_Work to be completed_:
Wherever "What" appears in a line of the listing, report that line.

_Data for this task_:
(** * PythonNotebooksRepoTemplate: the authentication selector and the
      notebook discovery test, embedded and verified.

    The source files covered:
    - [utils/azure_auth_helper.py]: [authenticate_azure] and its two
      interactive helpers;
    - [tests/test_notebooks.py], with the fixtures of [tests/conftest.py]:
      [test_all_notebooks_exist], [test_simple_demo_notebook] and
      [test_notebook_execution].

    The Python code is embedded shallowly.  Calls into [azure.identity] and
    [print] are effects: a computation reads the behaviour of the identity
    library from a [world], appends the calls it makes to a trace, and ends
    either by returning a value or by raising an exception. *)

From Stdlib Require Import List String Ascii Bool ZArith Lia DecimalString.
Import ListNotations.
Local Open Scope string_scope.

(** ** Python values and exceptions *)

(** The arguments [auth_method] and [tenant_id] are untyped in the source:
    they may be [None], a [str], or something else.  An [int] stands for the
    values that are neither.  A [str] is its UTF-8 bytes. *)
Inductive pyval : Type :=
  | PyNone
  | PyStr (s : string)
  | PyInt (z : Z).

Definition is_none (v : pyval) : bool :=
  match v with PyNone => true | _ => false end.

(** [str(v)], as the f-strings of the source format a value. *)
Definition py_str (v : pyval) : string :=
  match v with
  | PyNone => "None"
  | PyStr s => s
  | PyInt z => NilZero.string_of_int (Z.to_int z)
  end.

Definition py_type_name (v : pyval) : string :=
  match v with
  | PyNone => "NoneType"
  | PyStr _ => "str"
  | PyInt _ => "int"
  end.

(** Exception classes.  All but the last two derive from [Exception]; the
    last two derive from [BaseException] only, so that an [except Exception]
    clause does not see them. *)
Inductive exn_class : Type :=
  | ValueError
  | AttributeError
  | AssertionError
  | ClientAuthenticationError
  | CredentialUnavailableError
  | KeyboardInterrupt
  | SystemExit.

Definition derives_Exception (c : exn_class) : bool :=
  match c with
  | KeyboardInterrupt | SystemExit => false
  | _ => true
  end.

Record exn : Type := mkExn { exn_cls : exn_class; exn_msg : string }.

(** ** [str.lower] on the ASCII range *)

Definition lower_ascii (c : ascii) : ascii :=
  let n := nat_of_ascii c in
  if (65 <=? n)%nat && (n <=? 90)%nat then ascii_of_nat (n + 32) else c.

Fixpoint lower (s : string) : string :=
  match s with
  | EmptyString => EmptyString
  | String c s' => String (lower_ascii c) (lower s')
  end.

(** ** The identity library, seen from the wrapper *)

Inductive cred_kind : Type :=
  | DefaultAzure
  | InteractiveBrowser
  | DeviceCode.

(** A credential handle is opaque; it remembers which class built it and the
    [tenant_id] keyword it was given, if any. *)
Record credential : Type :=
  mkCred { cred_kind_of : cred_kind; cred_tenant : option pyval }.

Inductive event : Type :=
  | EvPrint (line : string)
  | EvConstruct (k : cred_kind) (tenant : option pyval)
  | EvGetToken (c : credential) (scope : string).

(** What the library does when called: [None] is success, [Some e] is the
    exception it raises. *)
Record world : Type := mkWorld {
  lib_construct : cred_kind -> option pyval -> option exn;
  lib_get_token : credential -> string -> option exn
}.

(** ** Computations: reader of the world, writer of the trace, errors *)

Inductive outcome (A : Type) : Type :=
  | Returned (a : A)
  | Raised (e : exn).
Arguments Returned {A} a.
Arguments Raised {A} e.

Definition Py (A : Type) : Type := world -> outcome A * list event.

Definition ret {A} (a : A) : Py A := fun _ => (Returned a, []).

Definition raise {A} (e : exn) : Py A := fun _ => (Raised e, []).

Definition bind {A B} (m : Py A) (k : A -> Py B) : Py B :=
  fun w =>
    match m w with
    | (Returned a, t1) => let (r, t2) := k a w in (r, (t1 ++ t2)%list)
    | (Raised e, t1) => (Raised e, t1)
    end.

Notation "x <- m ;; k" := (bind m (fun x => k))
  (at level 61, m at next level, right associativity).
Notation "m ;;; k" := (bind m (fun _ => k))
  (at level 61, right associativity).

(** [try: body  except Exception as e: handler e]. *)
Definition try_except {A} (body : Py A) (handler : exn -> Py A) : Py A :=
  fun w =>
    match body w with
    | (Returned a, t1) => (Returned a, t1)
    | (Raised e, t1) =>
        if derives_Exception (exn_cls e)
        then let (r, t2) := handler e w in (r, (t1 ++ t2)%list)
        else (Raised e, t1)
    end.

Definition emit (ev : event) : Py unit := fun _ => (Returned tt, [ev]).

Definition print (line : string) : Py unit := emit (EvPrint line).

Definition construct (k : cred_kind) (tenant : option pyval) : Py credential :=
  fun w =>
    match lib_construct w k tenant with
    | None => (Returned (mkCred k tenant), [EvConstruct k tenant])
    | Some e => (Raised e, [EvConstruct k tenant])
    end.

Definition get_token (c : credential) (scope : string) : Py unit :=
  fun w =>
    match lib_get_token w c scope with
    | None => (Returned tt, [EvGetToken c scope])
    | Some e => (Raised e, [EvGetToken c scope])
    end.

Definition result {A} (r : outcome A * list event) : outcome A := fst r.
Definition trace {A} (r : outcome A * list event) : list event := snd r.

(** [v.lower()]: defined on [str]; any other value has no such attribute. *)
Definition py_lower (v : pyval) : Py string :=
  match v with
  | PyStr s => ret (lower s)
  | _ =>
      raise (mkExn AttributeError
               ("'" ++ py_type_name v ++ "' object has no attribute 'lower'"))
  end.

(** ** utils/azure_auth_helper.py *)

Definition management_scope : string := "https://management.azure.com/.default".

Definition _authenticate_with_browser (tenant_id : pyval) : Py credential :=
  print "🌐 Starting interactive browser authentication..." ;;;
  print ("🏢 Authenticating with tenant: " ++ py_str tenant_id) ;;;
  credential <- construct InteractiveBrowser (Some tenant_id) ;;
  try_except
    (get_token credential management_scope ;;;
     print "✅ Authentication successful!" ;;;
     ret credential)
    (fun e =>
       print ("❌ Authentication failed: " ++ exn_msg e) ;;;
       raise e).

Definition _authenticate_with_device_code (tenant_id : pyval) : Py credential :=
  print "📱 Starting device code authentication..." ;;;
  print ("🏢 Authenticating with tenant: " ++ py_str tenant_id) ;;;
  print "📝 You'll receive a code to enter on another device" ;;;
  credential <- construct DeviceCode (Some tenant_id) ;;
  try_except
    (get_token credential management_scope ;;;
     print "✅ Authentication successful!" ;;;
     ret credential)
    (fun e =>
       print ("❌ Authentication failed: " ++ exn_msg e) ;;;
       raise e).

(** Lines 34-36: the default of [auth_method]. *)
Definition default_method (auth_method : pyval) : pyval :=
  if is_none auth_method then PyStr "browser" else auth_method.

(** Lines 43-50: the attempt with existing credentials.  [Some c] is the
    [return credential] of line 48; [None] is falling out of the handler. *)
Definition try_existing : Py (option credential) :=
  try_except
    (credential <- construct DefaultAzure None ;;
     get_token credential management_scope ;;;
     print "✅ Using existing Azure credentials" ;;;
     ret (Some credential))
    (fun e =>
       print "ℹ️ No existing credentials found, will authenticate..." ;;;
       ret None).

(** Lines 52-60: the dispatch on the method. *)
Definition dispatch (auth_method tenant_id : pyval) : Py credential :=
  l <- py_lower auth_method ;;
  if (l =? "browser")%string then _authenticate_with_browser tenant_id
  else
    l' <- py_lower auth_method ;;
    if (l' =? "device")%string then _authenticate_with_device_code tenant_id
    else
      raise (mkExn ValueError
               ("Invalid auth_method: " ++ py_str auth_method
                ++ ". Use 'browser' or 'device'")).

Definition authenticate_azure (auth_method tenant_id : pyval) (force : bool)
  : Py credential :=
  let auth_method := default_method auth_method in
  if is_none tenant_id then
    raise (mkExn ValueError
             "tenant_id is required. Please provide your Azure tenant ID.")
  else
    existing <- (if negb force then try_existing else ret None) ;;
    match existing with
    | Some credential => ret credential
    | None => dispatch auth_method tenant_id
    end.

(** ** The environment's view of the existing credentials

    What the attempt of lines 45-46 meets in a given world: [None] when
    [DefaultAzureCredential()] and its [get_token] both succeed, otherwise
    the first exception raised. *)
Definition existing_failure (w : world) : option exn :=
  match lib_construct w DefaultAzure None with
  | Some e => Some e
  | None => lib_get_token w (mkCred DefaultAzure None) management_scope
  end.

(** The attempt does not return: it is skipped, or it raised something an
    [except Exception] clause catches. *)
Definition existing_not_taken (force : bool) (w : world) : Prop :=
  force = true \/
  (force = false /\
   exists e, existing_failure w = Some e /\ derives_Exception (exn_cls e) = true).

(** Classification of trace events. *)
Definition is_library_call (ev : event) : bool :=
  match ev with
  | EvPrint _ => false
  | _ => true
  end.

Definition event_kind (ev : event) : option cred_kind :=
  match ev with
  | EvPrint _ => None
  | EvConstruct k _ => Some k
  | EvGetToken c _ => Some (cred_kind_of c)
  end.

Definition uses_existing (ev : event) : bool :=
  match event_kind ev with
  | Some DefaultAzure => true
  | _ => false
  end.

Definition uses_interactive (ev : event) : bool :=
  match event_kind ev with
  | Some InteractiveBrowser | Some DeviceCode => true
  | _ => false
  end.

Definition is_get_token (ev : event) : bool :=
  match ev with
  | EvGetToken _ _ => true
  | _ => false
  end.

Definition token_requests (t : list event) : nat :=
  List.length (List.filter is_get_token t).

(** ** tests/test_notebooks.py: the file system and [Path.glob] *)

(** What a directory holds.  [Dir] is a directory that can be listed;
    [Locked] is a directory whose listing is refused (no read permission),
    though its entries can still be reached by name; [Symlink] is a symbolic
    link with the tree it resolves to, [None] when it dangles.  Every
    directory can be traversed, and names are compared byte for byte, as on a
    POSIX file system. *)
#[warnings="-register-all"]
Inductive entry : Type :=
  | File (name : string)
  | Dir (name : string) (children : list entry)
  | Locked (name : string) (children : list entry)
  | Symlink (name : string) (target : option entry).

Definition entry_name (e : entry) : string :=
  match e with
  | File n => n
  | Dir n _ => n
  | Locked n _ => n
  | Symlink n _ => n
  end.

_Task output_:
(** What the library does when called: [None] is success, [Some e] is the
    What the attempt of lines 45-46 meets in a given world: [None] when
(** What a directory holds.  [Dir] is a directory that can be listed;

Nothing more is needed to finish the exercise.